* [EXERCISE DATA]:
(** ** [RateLimiter] *)

Record RateLimiter := Limiter {
  window_size : Z; max_requests : Z; sweep_threshold : nat; windows : gmap string window }.
Definition RateLimiter_default : RateLimiter :=
  Limiter WINDOW MAX_REQUESTS_PER_WINDOW SWEEP_THRESHOLD ∅.

Definition with_windows (l : RateLimiter) (m : gmap string window) : RateLimiter :=
  Limiter (window_size l) (max_requests l) (sweep_threshold l) m.

Definition sweep (now : Z) (l : RateLimiter) : RateLimiter :=
  if sweep_threshold l <? size (windows l)
  then with_windows l (filter (λ kw, expired (window_size l) now kw.2 = false) (windows l))
  else l.

Definition check (now : Z) (key : string) (l : RateLimiter) : bool * RateLimiter :=
  let l := sweep now l in
  let '(allowed, w) := tick (window_size l) (max_requests l) now
                            (default (Win now 0) (windows l !! key)) in
  (allowed, with_windows l (<[key := w]> (windows l))).

(** [rate_limit_middleware]: the key is the Authorization header as it is. *)
Definition rate_limit_middleware (now : Z) (authorization : option string) (l : RateLimiter) :
    bool * RateLimiter :=
  check now (default "anonymous" authorization) l.

(** ** Runs *)

(** The decisions on a sequence of requests, by one window ... *)
Fixpoint run (size limit : Z) (w : window) (ts : list Z) : list bool :=
  match ts with
  | [] => []
  | t :: ts => let '(b, w) := tick size limit t w in b :: run size limit w ts
  end.
(** ... and by a keyed limiter. *)
Fixpoint run_keyed (l : RateLimiter) (rs : list (Z * string)) : list bool :=
  match rs with
  | [] => []
  | (t, k) :: rs => let '(b, l) := check t k l in b :: run_keyed l rs
  end.

(** Instants never decrease, from [t0] on. *)
Fixpoint monotone (t0 : Z) (ts : list Z) : Prop :=
  match ts with [] => True | t :: ts => (t0 ≤ t)%Z ∧ monotone t ts end.

(** The requests of one key, with the decisions made on them. *)
Definition of_key {A} (k : string) (rs : list (Z * string)) (ds : list A) : list (Z * A) :=
  (λ rd : Z * string * A, (rd.1.1, rd.2)) <$> filter (λ rd, rd.1.2 = k) (zip rs ds).

(** How many of the requests at times [ts] within [[a, b]] were allowed. *)
Fixpoint allowed_within (a b : Z) (ts : list Z) (ds : list bool) : Z :=
  match ts, ds with
  | t :: ts, d :: ds =>
      (if d && Z.leb a t && Z.leb t b then 1 else 0) + allowed_within a b ts ds
  | _, _ => 0
  end.

(** ** One window *)

Section one_window.
Context (size limit : Z).

(** A window that has expired decides like one that does not exist. *)
Lemma tick_expired now w : expired size now w = true → tick size limit now w = tick size limit now (Win now 0).
Proof.
  intros H. unfold tick. rewrite H. unfold expired. cbn [started].
  destruct (Z.ltb _ _) eqn:E; [done|]. done.
Qed.
Lemma expired_later w now now' : (now ≤ now')%Z → expired size now w = true → expired size now' w = true.
Proof. unfold expired. rewrite !Z.ltb_lt. lia. Qed.

Lemma tick_live now w : (0 ≤ size)%Z → expired size now (tick size limit now w).2 = false.
Proof.
  intros Hsize. unfold tick. destruct (expired size now w) eqn:E; cbn; [|exact E].
  unfold expired. cbn. apply Z.ltb_ge. lia.
Qed.

(** No request after the interval counts. *)
Lemma allowed_within_after a b t0 ts ds : (b < t0)%Z → monotone t0 ts → allowed_within a b ts ds = 0%Z.
Proof.
  revert t0 ds. induction ts as [|t ts IH]; intros t0 [|d ds] Hb; cbn; try done.
  intros [Ht Hm]. rewrite (IH t ds) by (done || lia).
  destruct (Z.leb t b) eqn:E; [apply Z.leb_le in E; lia|]. by rewrite andb_false_r.
Qed.

Context (Hlimit : (0 ≤ limit)%Z).

(** The interval ends before the current window can expire: what is left of
    its budget bounds what is still allowed. *)
Lemma run_in_window a b t0 w ts :
  (b ≤ started w + size)%Z → monotone t0 ts →
  (0 ≤ count w)%Z → (count w + Z.of_nat (length ts) < 2 ^ 32)%Z →
  (allowed_within a b ts (run size limit w ts) ≤ Z.max 0 (limit - count w))%Z.
Proof.
  revert t0 w. induction ts as [|t ts IH]; intros t0 w Hb Hm Hc Hn; cbn [run allowed_within]; [lia|].
  destruct Hm as [Ht Hm]. cbn [length] in Hn. unfold tick. destruct (expired size t w) eqn:He.
  - unfold expired in He. apply Z.ltb_lt in He. cbn [allowed_within].
    rewrite (allowed_within_after a b t) by (done || lia).
    destruct (Z.leb t b) eqn:E; [apply Z.leb_le in E; lia|]. rewrite andb_false_r. lia.
  - rewrite wrap_u32_small by lia.
    pose proof (IH t (Win (started w) (count w + 1)) Hb Hm ltac:(cbn; lia) ltac:(cbn; lia)) as IH'.
    cbn [count] in IH'. destruct (Z.leb (count w + 1) limit) eqn:El; cbn [andb].
    + apply Z.leb_le in El. destruct (_ && _); lia.
    + apply Z.leb_gt in El. lia.
Qed.

(** From its start on, an interval no longer than a window meets what is left
    of the current window and at most one more. *)
Lemma run_begun a b t0 w ts :
  (b - a ≤ size)%Z → (a ≤ t0)%Z → monotone t0 ts →
  (0 ≤ count w)%Z → (count w + Z.of_nat (length ts) < 2 ^ 32)%Z →
  (allowed_within a b ts (run size limit w ts) ≤ Z.max 0 (limit - count w) + limit)%Z.
Proof.
  revert t0 w. induction ts as [|t ts IH]; intros t0 w Hb Ha Hm Hc Hn; cbn [run allowed_within]; [lia|].
  destruct Hm as [Ht Hm]. cbn [length] in Hn. unfold tick. destruct (expired size t w) eqn:He.
  - rewrite wrap_u32_small by (cbn [count]; lia). cbn [started count]. change (0 + 1)%Z with 1%Z.
    pose proof (run_in_window a b t (Win t 1) ts ltac:(cbn; lia) Hm ltac:(cbn; lia) ltac:(cbn; lia)) as H.
    cbn [count] in H. destruct (Z.leb 1 limit) eqn:El; cbn [andb].
    + apply Z.leb_le in El. destruct (_ && _); lia.
    + apply Z.leb_gt in El. lia.
  - rewrite wrap_u32_small by lia.
    pose proof (IH t (Win (started w) (count w + 1)) Hb ltac:(lia) Hm ltac:(cbn; lia) ltac:(cbn; lia)) as H.
    cbn [count] in H. destruct (Z.leb (count w + 1) limit) eqn:El; cbn [andb].
    + apply Z.leb_le in El. destruct (_ && _); lia.
    + apply Z.leb_gt in El. lia.
Qed.

Lemma tick_window t w :
  (0 ≤ count w)%Z → (count w + 1 < 2 ^ 32)%Z →
  let w' := (tick size limit t w).2 in (0 ≤ count w' ≤ count w + 1)%Z.
Proof.
  intros Hc Hn. unfold tick. destruct (expired size t w); cbn; rewrite wrap_u32_small by (cbn; lia); cbn; lia.
Qed.

Lemma run_burst a b t0 w ts :
  (b - a ≤ size)%Z → monotone t0 ts →
  (0 ≤ count w)%Z → (count w + Z.of_nat (length ts) < 2 ^ 32)%Z →
  (allowed_within a b ts (run size limit w ts) ≤ 2 * limit)%Z.
Proof.
  revert t0 w. induction ts as [|t ts IH]; intros t0 w Hb Hm Hc Hn; [cbn; lia|].
  destruct (Z.leb a t) eqn:Ea.
  - apply Z.leb_le in Ea. destruct Hm as [_ Hm].
    pose proof (run_begun a b t w (t :: ts) Hb Ea (conj (Z.le_refl t) Hm) Hc Hn). lia.
  - destruct Hm as [_ Hm]. cbn [run]. cbn [length] in Hn.
    pose proof (tick_window t w Hc ltac:(lia)) as Hw. destruct (tick size limit t w) as [d w'].
    cbn [allowed_within snd] in *. rewrite Ea, andb_false_r. cbn [andb].
    apply (IH t); [done|done|lia|lia].
Qed.
End one_window.

(** ** Sweeping changes no decision *)

Section keyed.
Context (l0 : RateLimiter).
Abbreviation size0 := (window_size l0).
Abbreviation limit0 := (max_requests l0).

(** The windows of a swept map, against one window per key that is never
    forgotten: the same, or missing because expired by [now]. *)
Definition shadows (now : Z) (m : gmap string window) (full : string → option window) : Prop :=
  ∀ k, m !! k = full k ∨ (m !! k = None ∧ ∃ w, full k = Some w ∧ expired size0 now w = true).

(** The unswept limiter: a window for every key there has been. *)
Definition full_check (now : Z) (key : string) (full : string → option window) :
    bool * (string → option window) :=
  let '(b, w) := tick size0 limit0 now (default (Win now 0) (full key)) in
  (b, <[key := Some w]> full).

Lemma shadows_later now now' m full : (now ≤ now')%Z → shadows now m full → shadows now' m full.
Proof.
  intros Hn Hs k. destruct (Hs k) as [?|(? & w & ? & ?)]; [by left|right].
  split; [done|]. exists w. split; [done|]. by eapply expired_later.
Qed.

Lemma sweep_shadows now l full :
  window_size l = size0 → shadows now (windows l) full → shadows now (windows (sweep now l)) full.
Proof.
  intros Hl Hs k. unfold sweep. destruct (_ <? _); [|apply Hs]. cbn [with_windows windows]. rewrite Hl.
  rewrite map_lookup_filter. destruct (windows l !! k) as [w|] eqn:Hk; cbn.
  - destruct (Hs k) as [He|(Hn & _)]; [|congruence]. rewrite Hk in He.
    case_guard as G; cbn; [by left|]. right. split; [done|]. exists w. split; [done|].
    by destruct (expired size0 now w).
  - specialize (Hs k). rewrite Hk in Hs. done.
Qed.

Lemma sweep_config now l :
  window_size (sweep now l) = window_size l ∧ max_requests (sweep now l) = max_requests l ∧
  sweep_threshold (sweep now l) = sweep_threshold l.
Proof. unfold sweep. by destruct (_ <? _). Qed.

Lemma tick_shadows now k m full :
  shadows now m full →
  tick size0 limit0 now (default (Win now 0) (m !! k)) =
  tick size0 limit0 now (default (Win now 0) (full k)).
Proof.
  intros Hs. destruct (Hs k) as [->|(-> & w & -> & He)]; [done|]. cbn. symmetry. by apply tick_expired.
Qed.

Lemma check_shadows now k l full :
  window_size l = size0 → max_requests l = limit0 → shadows now (windows l) full →
  let '(b, l') := check now k l in
  let '(b', full') := full_check now k full in
  b = b' ∧ window_size l' = size0 ∧ max_requests l' = limit0 ∧ shadows now (windows l') full'.
Proof.
  intros Hw Hm Hs. unfold check, full_check.
  destruct (sweep_config now l) as (Ew & Em & _). rewrite Ew, Em, Hw, Hm.
  assert (shadows now (windows (sweep now l)) full) as Hs' by (by apply sweep_shadows).
  rewrite (tick_shadows now k _ full) by done.
  destruct (tick _ _ _ _) as [b w]. cbn. rewrite Ew, Em. split_and!; try done.
  intros k'. destruct (decide (k' = k)) as [->|Hne].
  - left. by rewrite lookup_insert_eq, fn_lookup_insert.
  - rewrite lookup_insert_ne, fn_lookup_insert_ne by done. apply Hs'.
Qed.

(** The decisions of the unswept limiter on one key are those of the window
    it has, or of a new one. *)
Fixpoint run_full (full : string → option window) (rs : list (Z * string)) : list bool :=
  match rs with
  | [] => []
  | (t, k) :: rs => let '(b, full) := full_check t k full in b :: run_full full rs
  end.

Lemma run_keyed_full t0 l full rs :
  window_size l = size0 → max_requests l = limit0 → shadows t0 (windows l) full →
  monotone t0 rs.*1 → run_keyed l rs = run_full full rs.
Proof.
  revert t0 l full. induction rs as [|[t k] rs IH]; intros t0 l full Hw Hm Hs; [done|].
  cbn [run_keyed run_full monotone fmap list_fmap fst]. intros [Ht Hmono].
  pose proof (check_shadows t k l full Hw Hm (shadows_later _ _ _ _ Ht Hs)) as H.
  destruct (check t k l) as [b l'], (full_check t k full) as [b' full'].
  destruct H as (-> & Hw' & Hm' & Hs'). f_equal. by apply (IH t).
Qed.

* [PROBLEM TO SOLVE]:
Beginning at the line with "Lemma run_in_window a" and stopping after the line with "cbn [count] in H. destruct (Z.leb 1", please write out every line of the data above exactly and nothing else.

* [FINAL ANSWER]:
Lemma run_in_window a b t0 w ts :
  (b ≤ started w + size)%Z → monotone t0 ts →
  (0 ≤ count w)%Z → (count w + Z.of_nat (length ts) < 2 ^ 32)%Z →
  (allowed_within a b ts (run size limit w ts) ≤ Z.max 0 (limit - count w))%Z.
Proof.
  revert t0 w. induction ts as [|t ts IH]; intros t0 w Hb Hm Hc Hn; cbn [run allowed_within]; [lia|].
  destruct Hm as [Ht Hm]. cbn [length] in Hn. unfold tick. destruct (expired size t w) eqn:He.
  - unfold expired in He. apply Z.ltb_lt in He. cbn [allowed_within].
    rewrite (allowed_within_after a b t) by (done || lia).
    destruct (Z.leb t b) eqn:E; [apply Z.leb_le in E; lia|]. rewrite andb_false_r. lia.
  - rewrite wrap_u32_small by lia.
    pose proof (IH t (Win (started w) (count w + 1)) Hb Hm ltac:(cbn; lia) ltac:(cbn; lia)) as IH'.
    cbn [count] in IH'. destruct (Z.leb (count w + 1) limit) eqn:El; cbn [andb].
    + apply Z.leb_le in El. destruct (_ && _); lia.
    + apply Z.leb_gt in El. lia.
Qed.

(** From its start on, an interval no longer than a window meets what is left
    of the current window and at most one more. *)
Lemma run_begun a b t0 w ts :
  (b - a ≤ size)%Z → (a ≤ t0)%Z → monotone t0 ts →
  (0 ≤ count w)%Z → (count w + Z.of_nat (length ts) < 2 ^ 32)%Z →
  (allowed_within a b ts (run size limit w ts) ≤ Z.max 0 (limit - count w) + limit)%Z.
Proof.
  revert t0 w. induction ts as [|t ts IH]; intros t0 w Hb Ha Hm Hc Hn; cbn [run allowed_within]; [lia|].
  destruct Hm as [Ht Hm]. cbn [length] in Hn. unfold tick. destruct (expired size t w) eqn:He.
  - rewrite wrap_u32_small by (cbn [count]; lia). cbn [started count]. change (0 + 1)%Z with 1%Z.
    pose proof (run_in_window a b t (Win t 1) ts ltac:(cbn; lia) Hm ltac:(cbn; lia) ltac:(cbn; lia)) as H.
    cbn [count] in H. destruct (Z.leb 1 limit) eqn:El; cbn [andb].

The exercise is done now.